> [Instructions to follow]: Return every line from the one with "(* ===== verification/MainCorrect.v ===== *)" through the one with "Definition wire_of (w", inclusive, exactly as it appears below.

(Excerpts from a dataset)
===============

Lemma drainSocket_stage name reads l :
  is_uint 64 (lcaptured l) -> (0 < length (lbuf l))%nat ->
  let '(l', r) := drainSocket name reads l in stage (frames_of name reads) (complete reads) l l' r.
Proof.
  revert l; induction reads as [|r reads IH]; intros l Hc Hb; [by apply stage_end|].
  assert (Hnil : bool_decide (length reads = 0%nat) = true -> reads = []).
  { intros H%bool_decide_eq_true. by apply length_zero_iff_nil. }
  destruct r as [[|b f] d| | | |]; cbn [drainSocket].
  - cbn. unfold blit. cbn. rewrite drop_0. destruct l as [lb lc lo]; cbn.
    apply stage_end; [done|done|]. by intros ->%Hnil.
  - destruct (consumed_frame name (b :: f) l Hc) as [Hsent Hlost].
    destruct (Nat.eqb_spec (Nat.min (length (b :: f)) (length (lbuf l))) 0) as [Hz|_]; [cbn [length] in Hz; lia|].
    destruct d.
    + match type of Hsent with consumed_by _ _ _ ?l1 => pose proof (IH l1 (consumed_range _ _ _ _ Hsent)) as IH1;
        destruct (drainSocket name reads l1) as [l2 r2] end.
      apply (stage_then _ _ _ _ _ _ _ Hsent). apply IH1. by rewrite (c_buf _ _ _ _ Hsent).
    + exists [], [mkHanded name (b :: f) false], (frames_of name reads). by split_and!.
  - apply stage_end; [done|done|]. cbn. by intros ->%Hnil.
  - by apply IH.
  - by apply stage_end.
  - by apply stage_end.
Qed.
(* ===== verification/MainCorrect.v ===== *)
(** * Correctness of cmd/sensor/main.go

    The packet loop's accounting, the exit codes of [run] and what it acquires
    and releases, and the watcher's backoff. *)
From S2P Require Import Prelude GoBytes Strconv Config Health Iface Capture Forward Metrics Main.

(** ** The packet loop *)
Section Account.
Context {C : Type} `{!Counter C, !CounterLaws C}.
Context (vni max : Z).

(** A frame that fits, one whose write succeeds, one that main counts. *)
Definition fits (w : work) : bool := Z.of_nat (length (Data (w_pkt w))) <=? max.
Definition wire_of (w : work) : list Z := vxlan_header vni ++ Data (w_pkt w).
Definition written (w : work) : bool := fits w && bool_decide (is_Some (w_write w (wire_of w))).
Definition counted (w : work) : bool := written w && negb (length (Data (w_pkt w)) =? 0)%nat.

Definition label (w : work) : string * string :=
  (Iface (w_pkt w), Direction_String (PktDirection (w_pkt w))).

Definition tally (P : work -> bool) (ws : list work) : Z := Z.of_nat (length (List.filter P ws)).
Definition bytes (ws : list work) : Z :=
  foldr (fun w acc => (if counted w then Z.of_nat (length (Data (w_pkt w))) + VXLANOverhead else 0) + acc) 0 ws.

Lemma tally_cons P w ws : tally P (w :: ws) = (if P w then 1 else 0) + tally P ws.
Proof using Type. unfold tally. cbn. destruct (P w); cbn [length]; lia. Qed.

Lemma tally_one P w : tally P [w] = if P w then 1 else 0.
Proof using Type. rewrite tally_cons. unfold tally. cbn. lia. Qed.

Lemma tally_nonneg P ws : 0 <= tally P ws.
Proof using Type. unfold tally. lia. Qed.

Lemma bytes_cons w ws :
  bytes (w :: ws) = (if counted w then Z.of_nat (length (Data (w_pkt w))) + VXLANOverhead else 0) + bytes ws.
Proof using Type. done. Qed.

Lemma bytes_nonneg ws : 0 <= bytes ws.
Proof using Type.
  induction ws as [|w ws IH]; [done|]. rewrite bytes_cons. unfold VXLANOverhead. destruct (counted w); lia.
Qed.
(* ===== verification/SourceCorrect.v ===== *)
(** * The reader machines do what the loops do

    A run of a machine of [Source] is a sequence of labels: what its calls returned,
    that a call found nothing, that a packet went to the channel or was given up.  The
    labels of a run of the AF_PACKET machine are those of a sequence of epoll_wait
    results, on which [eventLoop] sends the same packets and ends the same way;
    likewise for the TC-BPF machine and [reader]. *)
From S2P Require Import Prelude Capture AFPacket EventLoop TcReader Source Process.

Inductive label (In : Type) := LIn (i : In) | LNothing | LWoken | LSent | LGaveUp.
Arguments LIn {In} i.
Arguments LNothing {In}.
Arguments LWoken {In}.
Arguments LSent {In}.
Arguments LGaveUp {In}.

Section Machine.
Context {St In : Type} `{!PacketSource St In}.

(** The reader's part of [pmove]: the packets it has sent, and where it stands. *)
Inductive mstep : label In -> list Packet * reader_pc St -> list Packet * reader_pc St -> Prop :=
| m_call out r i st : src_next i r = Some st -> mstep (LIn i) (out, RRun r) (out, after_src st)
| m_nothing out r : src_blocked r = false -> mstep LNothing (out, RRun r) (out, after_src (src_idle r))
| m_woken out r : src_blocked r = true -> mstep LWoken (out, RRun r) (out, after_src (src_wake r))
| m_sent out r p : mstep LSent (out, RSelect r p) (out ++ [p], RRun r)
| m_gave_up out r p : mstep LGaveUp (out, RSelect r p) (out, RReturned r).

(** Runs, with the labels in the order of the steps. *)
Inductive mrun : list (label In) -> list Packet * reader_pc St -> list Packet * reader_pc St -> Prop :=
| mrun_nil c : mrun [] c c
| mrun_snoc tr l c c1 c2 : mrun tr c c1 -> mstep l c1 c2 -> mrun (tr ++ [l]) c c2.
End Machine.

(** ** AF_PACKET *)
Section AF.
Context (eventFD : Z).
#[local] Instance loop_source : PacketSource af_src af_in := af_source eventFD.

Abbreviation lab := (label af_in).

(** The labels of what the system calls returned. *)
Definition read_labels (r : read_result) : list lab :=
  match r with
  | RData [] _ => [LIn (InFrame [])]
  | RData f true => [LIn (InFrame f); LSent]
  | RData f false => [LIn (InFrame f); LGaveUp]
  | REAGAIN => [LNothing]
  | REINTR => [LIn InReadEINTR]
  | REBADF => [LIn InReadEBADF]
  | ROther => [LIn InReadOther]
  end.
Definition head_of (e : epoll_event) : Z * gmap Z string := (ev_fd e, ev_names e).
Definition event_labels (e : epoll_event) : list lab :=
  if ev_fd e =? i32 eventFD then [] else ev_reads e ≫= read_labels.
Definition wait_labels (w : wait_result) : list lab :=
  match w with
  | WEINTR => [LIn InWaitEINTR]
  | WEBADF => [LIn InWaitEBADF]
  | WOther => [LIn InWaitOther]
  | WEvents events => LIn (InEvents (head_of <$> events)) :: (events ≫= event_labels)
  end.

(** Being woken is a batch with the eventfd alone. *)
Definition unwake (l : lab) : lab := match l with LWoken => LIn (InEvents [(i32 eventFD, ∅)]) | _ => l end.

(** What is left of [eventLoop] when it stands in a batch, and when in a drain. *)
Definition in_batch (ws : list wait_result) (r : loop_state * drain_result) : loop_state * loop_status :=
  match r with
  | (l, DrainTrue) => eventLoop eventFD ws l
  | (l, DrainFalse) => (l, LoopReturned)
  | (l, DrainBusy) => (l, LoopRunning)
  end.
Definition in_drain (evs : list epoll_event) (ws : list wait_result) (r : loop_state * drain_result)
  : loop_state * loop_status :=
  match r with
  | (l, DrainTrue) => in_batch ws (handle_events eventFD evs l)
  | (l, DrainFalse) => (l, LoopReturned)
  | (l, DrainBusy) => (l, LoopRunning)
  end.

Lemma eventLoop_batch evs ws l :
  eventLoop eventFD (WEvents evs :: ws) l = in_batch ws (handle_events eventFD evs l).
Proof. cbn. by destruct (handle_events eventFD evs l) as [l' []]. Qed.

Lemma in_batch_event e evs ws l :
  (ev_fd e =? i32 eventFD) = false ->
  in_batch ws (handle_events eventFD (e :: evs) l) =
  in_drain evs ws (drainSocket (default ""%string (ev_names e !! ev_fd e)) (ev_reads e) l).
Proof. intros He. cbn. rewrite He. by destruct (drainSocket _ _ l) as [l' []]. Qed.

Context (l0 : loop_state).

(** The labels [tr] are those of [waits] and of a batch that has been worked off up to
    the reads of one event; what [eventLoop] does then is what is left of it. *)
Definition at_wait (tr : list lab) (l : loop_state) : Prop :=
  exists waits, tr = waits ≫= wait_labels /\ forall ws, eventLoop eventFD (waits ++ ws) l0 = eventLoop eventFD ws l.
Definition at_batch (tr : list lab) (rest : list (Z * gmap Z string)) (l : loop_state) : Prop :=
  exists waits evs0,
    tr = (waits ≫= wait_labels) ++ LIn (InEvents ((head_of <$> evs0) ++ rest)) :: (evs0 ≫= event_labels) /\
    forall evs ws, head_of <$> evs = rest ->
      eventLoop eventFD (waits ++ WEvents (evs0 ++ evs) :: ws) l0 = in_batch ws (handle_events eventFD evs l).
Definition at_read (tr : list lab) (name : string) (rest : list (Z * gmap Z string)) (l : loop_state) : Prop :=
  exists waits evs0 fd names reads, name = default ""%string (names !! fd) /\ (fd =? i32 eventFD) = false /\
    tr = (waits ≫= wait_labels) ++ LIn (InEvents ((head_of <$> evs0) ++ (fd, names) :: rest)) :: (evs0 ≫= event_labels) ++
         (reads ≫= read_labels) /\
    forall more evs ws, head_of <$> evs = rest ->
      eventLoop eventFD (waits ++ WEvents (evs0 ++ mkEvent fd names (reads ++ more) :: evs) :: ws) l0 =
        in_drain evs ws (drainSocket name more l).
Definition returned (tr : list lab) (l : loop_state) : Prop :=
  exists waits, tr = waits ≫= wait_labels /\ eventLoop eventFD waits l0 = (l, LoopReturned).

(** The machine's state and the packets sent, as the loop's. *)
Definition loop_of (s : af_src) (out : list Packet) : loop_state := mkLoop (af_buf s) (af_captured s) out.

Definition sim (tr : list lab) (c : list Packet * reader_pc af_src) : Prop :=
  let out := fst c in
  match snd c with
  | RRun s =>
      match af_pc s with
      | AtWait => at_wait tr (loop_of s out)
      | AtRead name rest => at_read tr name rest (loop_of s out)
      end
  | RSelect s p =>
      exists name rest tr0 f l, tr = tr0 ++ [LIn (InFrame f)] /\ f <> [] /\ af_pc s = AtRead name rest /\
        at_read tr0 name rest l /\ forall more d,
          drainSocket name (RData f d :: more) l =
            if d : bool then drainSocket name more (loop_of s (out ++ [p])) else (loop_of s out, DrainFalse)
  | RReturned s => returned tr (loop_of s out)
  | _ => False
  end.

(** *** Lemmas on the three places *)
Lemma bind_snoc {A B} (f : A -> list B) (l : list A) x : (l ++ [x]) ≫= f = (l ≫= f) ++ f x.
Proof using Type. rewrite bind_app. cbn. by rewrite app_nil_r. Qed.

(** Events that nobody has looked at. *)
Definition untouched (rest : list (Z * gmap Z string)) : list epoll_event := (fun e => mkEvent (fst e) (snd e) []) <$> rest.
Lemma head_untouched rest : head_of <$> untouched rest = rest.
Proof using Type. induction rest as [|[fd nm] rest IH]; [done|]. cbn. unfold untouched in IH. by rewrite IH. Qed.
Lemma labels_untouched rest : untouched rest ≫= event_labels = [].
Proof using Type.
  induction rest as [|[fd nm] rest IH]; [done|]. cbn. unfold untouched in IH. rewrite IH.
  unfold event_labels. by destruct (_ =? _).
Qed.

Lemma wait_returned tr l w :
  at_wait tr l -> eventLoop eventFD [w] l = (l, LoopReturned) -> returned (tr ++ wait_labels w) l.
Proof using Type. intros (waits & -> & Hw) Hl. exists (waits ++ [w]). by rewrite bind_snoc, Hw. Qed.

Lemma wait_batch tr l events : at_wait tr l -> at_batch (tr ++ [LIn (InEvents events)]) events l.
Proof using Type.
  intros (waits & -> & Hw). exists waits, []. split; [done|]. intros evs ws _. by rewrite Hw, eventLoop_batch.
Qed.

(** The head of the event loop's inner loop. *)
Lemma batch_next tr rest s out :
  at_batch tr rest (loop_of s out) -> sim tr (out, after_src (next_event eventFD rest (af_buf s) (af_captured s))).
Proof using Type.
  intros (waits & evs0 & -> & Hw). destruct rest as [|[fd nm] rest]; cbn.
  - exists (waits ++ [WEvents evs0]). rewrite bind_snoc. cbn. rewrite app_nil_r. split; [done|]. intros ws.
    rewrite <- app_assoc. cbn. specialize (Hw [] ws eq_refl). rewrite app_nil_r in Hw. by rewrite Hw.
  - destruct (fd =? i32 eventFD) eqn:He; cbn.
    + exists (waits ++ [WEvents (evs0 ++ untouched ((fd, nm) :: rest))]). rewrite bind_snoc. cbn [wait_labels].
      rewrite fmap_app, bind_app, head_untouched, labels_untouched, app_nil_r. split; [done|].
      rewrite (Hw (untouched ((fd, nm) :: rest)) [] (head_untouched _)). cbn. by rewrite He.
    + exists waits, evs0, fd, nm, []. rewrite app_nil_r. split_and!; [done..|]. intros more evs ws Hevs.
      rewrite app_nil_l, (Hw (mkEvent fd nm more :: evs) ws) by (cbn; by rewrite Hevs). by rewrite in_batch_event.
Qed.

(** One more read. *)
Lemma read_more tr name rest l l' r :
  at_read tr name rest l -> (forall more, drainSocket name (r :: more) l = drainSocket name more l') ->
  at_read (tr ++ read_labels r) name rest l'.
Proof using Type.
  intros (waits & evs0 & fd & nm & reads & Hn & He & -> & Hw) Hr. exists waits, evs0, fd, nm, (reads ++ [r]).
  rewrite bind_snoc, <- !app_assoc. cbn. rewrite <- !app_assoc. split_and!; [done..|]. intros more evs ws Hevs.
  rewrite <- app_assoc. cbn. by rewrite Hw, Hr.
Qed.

===============

> [Solution to this exercise]:
(* ===== verification/MainCorrect.v ===== *)
(** * Correctness of cmd/sensor/main.go

    The packet loop's accounting, the exit codes of [run] and what it acquires
    and releases, and the watcher's backoff. *)
From S2P Require Import Prelude GoBytes Strconv Config Health Iface Capture Forward Metrics Main.

(** ** The packet loop *)
Section Account.
Context {C : Type} `{!Counter C, !CounterLaws C}.
Context (vni max : Z).

(** A frame that fits, one whose write succeeds, one that main counts. *)
Definition fits (w : work) : bool := Z.of_nat (length (Data (w_pkt w))) <=? max.
Definition wire_of (w : work) : list Z := vxlan_header vni ++ Data (w_pkt w).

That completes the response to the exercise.